Provided information

+ + + + +

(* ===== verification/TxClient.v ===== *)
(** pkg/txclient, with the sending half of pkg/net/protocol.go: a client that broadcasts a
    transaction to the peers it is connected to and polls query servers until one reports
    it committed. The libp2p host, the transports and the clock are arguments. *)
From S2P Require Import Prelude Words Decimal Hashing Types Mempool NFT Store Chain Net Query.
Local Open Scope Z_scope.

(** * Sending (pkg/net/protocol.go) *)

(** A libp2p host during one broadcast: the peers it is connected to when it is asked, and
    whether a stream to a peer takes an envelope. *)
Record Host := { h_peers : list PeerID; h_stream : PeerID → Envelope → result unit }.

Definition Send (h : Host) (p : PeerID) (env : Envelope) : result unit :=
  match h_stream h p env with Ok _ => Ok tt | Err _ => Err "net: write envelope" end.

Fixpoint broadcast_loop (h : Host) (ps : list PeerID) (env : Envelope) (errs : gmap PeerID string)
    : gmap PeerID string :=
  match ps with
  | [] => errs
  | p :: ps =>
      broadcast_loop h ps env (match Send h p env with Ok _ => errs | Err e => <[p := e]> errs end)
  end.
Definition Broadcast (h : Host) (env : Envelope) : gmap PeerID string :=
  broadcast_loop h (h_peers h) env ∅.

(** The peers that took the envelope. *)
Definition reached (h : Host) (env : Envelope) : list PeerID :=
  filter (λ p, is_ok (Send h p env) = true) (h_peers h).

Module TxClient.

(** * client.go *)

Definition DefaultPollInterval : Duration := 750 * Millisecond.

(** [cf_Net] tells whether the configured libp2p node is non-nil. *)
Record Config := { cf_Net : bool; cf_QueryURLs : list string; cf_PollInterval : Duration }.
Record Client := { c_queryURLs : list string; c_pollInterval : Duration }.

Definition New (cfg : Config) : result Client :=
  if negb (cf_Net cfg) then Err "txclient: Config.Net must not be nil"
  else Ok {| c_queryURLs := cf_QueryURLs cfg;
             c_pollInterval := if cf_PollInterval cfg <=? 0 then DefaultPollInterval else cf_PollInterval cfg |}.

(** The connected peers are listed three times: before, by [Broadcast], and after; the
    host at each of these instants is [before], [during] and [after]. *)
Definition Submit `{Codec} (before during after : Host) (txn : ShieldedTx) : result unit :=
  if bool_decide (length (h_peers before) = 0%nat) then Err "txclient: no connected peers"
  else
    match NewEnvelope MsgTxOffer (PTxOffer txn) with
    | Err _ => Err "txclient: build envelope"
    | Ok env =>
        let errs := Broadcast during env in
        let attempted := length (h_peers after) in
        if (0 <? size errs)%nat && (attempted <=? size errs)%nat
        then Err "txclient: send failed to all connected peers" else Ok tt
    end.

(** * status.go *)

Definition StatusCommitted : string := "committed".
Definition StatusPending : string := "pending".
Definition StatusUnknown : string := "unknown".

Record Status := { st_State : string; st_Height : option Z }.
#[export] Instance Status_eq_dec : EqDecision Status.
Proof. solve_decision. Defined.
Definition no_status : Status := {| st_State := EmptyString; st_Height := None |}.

+ + + + +

What needs to be done
Note every line in the material with "PeerID" and copy it.

Task response
Record Host := { h_peers : list PeerID; h_stream : PeerID → Envelope → result unit }.
Definition Send (h : Host) (p : PeerID) (env : Envelope) : result unit :=
Fixpoint broadcast_loop (h : Host) (ps : list PeerID) (env : Envelope) (errs : gmap PeerID string)
    : gmap PeerID string :=
Definition Broadcast (h : Host) (env : Envelope) : gmap PeerID string :=
Definition reached (h : Host) (env : Envelope) : list PeerID :=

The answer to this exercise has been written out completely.